Thursday, October 30, 2008

Therapeutic Lunches

Have been ultra stressed out lately, so much so that people are asking if I am having depression. Well, not yet, at least to date, but if the situation sustains like it is now indefinitely, I will surely fall into it.

I can't do much to control and contain the situation, so I just have to do some other things to make myself feel slightly better.

Two major changes/activities:

1. Stopped taking my usual private transport in the morning to work. For the past few weeks, I have been taking public transport (ie MRT and bus) with my hubby. It gives me time to 'wake up', see the surrounding, and breathe some fresh air before I step into office.

2. Been going out for lunch. Meaning, really out! Far! I have not been lunching with my usual kakis because I really need to get out for that hour and relax. So, no energy to entertain other people.

Because of the changes, I think I have also spent additional amount of money. Already wasted some on transport (both for the mornings as well as the lunch times I have to take transport). Also need to spend more for lunch. But then again, I take it as therapy fees. You gain some, you lose some.

30 Oct 2008 (10.32pm)

Tuesday, October 28, 2008

Don't quite understand the high-flyers

Up to now, I still do not understand why some people 'high up there' keep taking on new roles, new responsibilities and new appointments. I understand they are 'up there' for a reason. They are intelligent, they are capable, they are needed by their departments, by their organisations and by the nation. But are they trying to chew more than they can swallow? Do they know that if they can't swallow properly, then people like us will have to answer for their 'indigestion'!
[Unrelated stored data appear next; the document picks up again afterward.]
(** C4: for a chunk of a source with [C] channels, the analyzer is fed the
    chunk itself when [C = 1], and when [C > 1] the samples at indices
    [0, C, 2C, ...] (the [i]-th fed sample is the chunk's sample [i * C]);
    the worker calls the analyzer on exactly these samples; a two-channel
    chunk [[L0;R0;L1;R1;L2;R2]] is reduced to [[L0;L1;L2]]. *)
Theorem worker_downmix_first_channel (C : nat) (samples : list R) :
  (C = 1 -> fed_samples C samples = samples) /\
  (1 < C -> forall i, nth_error (fed_samples C samples) i = nth_error samples (i * C)) /\
  (forall fft p, 1 <= C -> samples <> [] ->
     on_chunk fft C p samples = process_samples fft p (fed_samples C samples)) /\
  (forall l0 r0 l1 r1 l2 r2 : R,
     fed_samples 2 [l0; r0; l1; r1; l2; r2] = [l0; l1; l2]).
Proof.
  split; [intros ->; reflexivity|].
  split.
  - intros HC i. unfold fed_samples, mono_input.
    destruct (Nat.eqb_spec C 1) as [|_]; [lia|].
    destruct (Nat.ltb_spec 1 C) as [_|]; [|lia].
    destruct samples as [|x r]; simpl.
    + rewrite !nth_error_nil. reflexivity.
    + apply step_by_fuel_nth; simpl; lia.
  - split.
    + intros fft p HC Hne. unfold on_chunk, fed_samples.
      destruct (mono_input C samples) eqn:E; [reflexivity|].
      exfalso. unfold mono_input in E.
      destruct (Nat.eqb_spec C 1); [discriminate|].
      destruct (Nat.ltb_spec 1 C); [|lia].
      destruct samples; [congruence|discriminate].
    + intros. reflexivity.
Qed.

Module ManagerFacts.
Import Manager.

(** An engine in the middle of a session, and the same engine after its
    sink drained while playing: the sink still holds [k] sources. *)
Definition engine_with (st : PlaybackState) (paused : bool) (k : nat) : AudioManager :=
  {| sink := Some {| sink_paused := paused; sink_sources := k; sink_volume := 1%R |};
     processing_thread_handle := Some 0; stop_signal_sender := Some 0;
     current_file_path := Some "a.mp3"%string; state := st;
     current_volume := 1%R |}.

Lemma drop_whitespace_all (cs : list (N * string)) :
  forallb (fun c => is_whitespace (fst c)) cs = true -> drop_whitespace cs = [].
Proof.
  induction cs as [|c cs IH]; simpl; [reflexivity|].
  intros H. apply andb_prop in H as [Hc Hs]. rewrite Hc. exact (IH Hs).
Qed.

Lemma trim_all_whitespace (s : string) :
  forallb (fun c => is_whitespace (fst c)) (utf8_chars s) = true -> trim s = EmptyString.
Proof.
  intros H. unfold trim, trim_start. rewrite (drop_whitespace_all _ H). reflexivity.
Qed.

(** U+00A0 NO-BREAK SPACE, encoded in UTF-8 as the bytes C2 A0. *)
Definition nbsp : string :=
  String (ascii_of_nat 194) (String (ascii_of_nat 160) EmptyString).

Lemma stop_result (m : AudioManager) :
  sink (snd (stop_playback_and_processing m)) = None /\
  processing_thread_handle (snd (stop_playback_and_processing m)) = None /\
  stop_signal_sender (snd (stop_playback_and_processing m)) = None /\
  state (snd (stop_playback_and_processing m)) = Idle.
Proof. repeat split. Qed.

End ManagerFacts.

Import Manager ManagerFacts.

(** [resume_playback] plays a present, paused sink of a [Paused] engine
    and sets [Playing]; in every other case it is a no-op. *)
Lemma resume_playback_cases (m : AudioManager) :
  (forall s, state m = Paused -> sink m = Some s -> sink_paused s = true ->
     resume_playback m =
       {| sink := Some (sink_play s);
          processing_thread_handle := processing_thread_handle m;
          stop_signal_sender := stop_signal_sender m;
          current_file_path := current_file_path m; state := Playing;
          current_volume := current_volume m |}) /\
  (state m <> Paused -> resume_playback m = m) /\
  (forall s, sink m = Some s -> sink_paused s = false -> resume_playback m = m) /\
  (sink m = None -> resume_playback m = m).
Proof.
  unfold resume_playback.
  split; [intros s -> -> ->; reflexivity|].
  split; [intros H; destruct (state m); try reflexivity; congruence|].
  split; [intros s Hs Hp; rewrite Hs, Hp; destruct (state m); reflexivity|].
  intros ->. destruct (state m); reflexivity.
Qed.

(** A world in which every file opens but nothing decodes. *)
Definition env_undecodable : Env :=
  {| file_opens := fun _ => true; decodes := fun _ => None;
     spawn_ok := true; sink_ok := true; session_id := 1 |}.

(** C5 (counterexample): while a session is playing, loading the empty path
    fails with [InvalidInput] and leaves the engine [Playing]: the check
    comes before teardown, so the failing call leaves a playing session. *)
Lemma load_invalid_path_keeps_playing_counterexample :
  ~ (forall m path env ev e m',
       load_and_play_file m path env = (ev, Err e, m') -> state m' <> Playing).
Proof.
  intros H.
  exact (H (engine_with Playing false 1) EmptyString env_undecodable
           [] InvalidInput (engine_with Playing false 1) eq_refl eq_refl).
Qed.

(** C5 (amended): an empty or whitespace-only path fails with
    [InvalidInput] before any teardown and leaves the engine unchanged; a
    file-open or decode failure leaves the engine exactly as teardown left
    it: [Idle], with no sink, no thread handle and no stop sender. *)
Theorem load_failures_leave_teardown_state (m : AudioManager) (path : string)
  (env : Env) :
  (forallb (fun c => is_whitespace (fst c)) (utf8_chars path) = true ->
     load_and_play_file m path env = ([], Err InvalidInput, m)) /\
  (is_empty (trim path) = false -> file_opens env path = false ->
     load_and_play_file m path env
       = (fst (stop_playback_and_processing m), Err IoError,
          snd (stop_playback_and_processing m))) /\
  (is_empty (trim path) = false -> file_opens env path = true ->
     decodes env path = None ->
     load_and_play_file m path env
       = (fst (stop_playback_and_processing m), Err DecodeError,
          snd (stop_playback_and_processing m))) /\
  (sink (snd (stop_playback_and_processing m)) = None /\
   processing_thread_handle (snd (stop_playback_and_processing m)) = None /\
   stop_signal_sender (snd (stop_playback_and_processing m)) = None /\
   state (snd (stop_playback_and_processing m)) = Idle).
Proof.
  unfold load_and_play_file.
  split.
  - intros Hw. rewrite (trim_all_whitespace path Hw). reflexivity.
  - split; [intros -> ->; reflexivity|].
    split; [intros -> -> ->; reflexivity|].
    apply stop_result.
Qed.

Lemma load_failures_leave_teardown_state_witness :
  forallb (fun c => is_whitespace (fst c)) (utf8_chars (String.append " "%string nbsp)) = true /\
  load_and_play_file (engine_with Playing false 1) (String.append " "%string nbsp) env_undecodable
    = ([], Err InvalidInput, engine_with Playing false 1).
Proof.
  split; [reflexivity|].
  apply (load_failures_leave_teardown_state (engine_with Playing false 1)
           (String.append " "%string nbsp) env_undecodable).
  reflexivity.
Defined.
We need their time but time is one thing they seriously lack. We need their advices on some of the critical things (at least to us) but they have much more critical things to attend to. So much so that my 'life and death matters' appear to be just their bread and butter issues.

I do not know how to work in such environment (how I survived for so long in the first place).

The much needed time I managed to secure to discuss some urgent matters is being 'sacrificed' to other people for some much more urgent matters. And if I can't get my work out, who is to blame? Me. And when people chase for things, who get it? Me. And when complains come, who blames me? The person I needed to see in the first place.

Yes, they are in that position, they need the portfolio, they need their CV to be strong, they need other people to look up to them, they may want the status, the authority, the power, the money but second-class citizens like us will suffer the repercussions. But to them, it's probably our incapabilities.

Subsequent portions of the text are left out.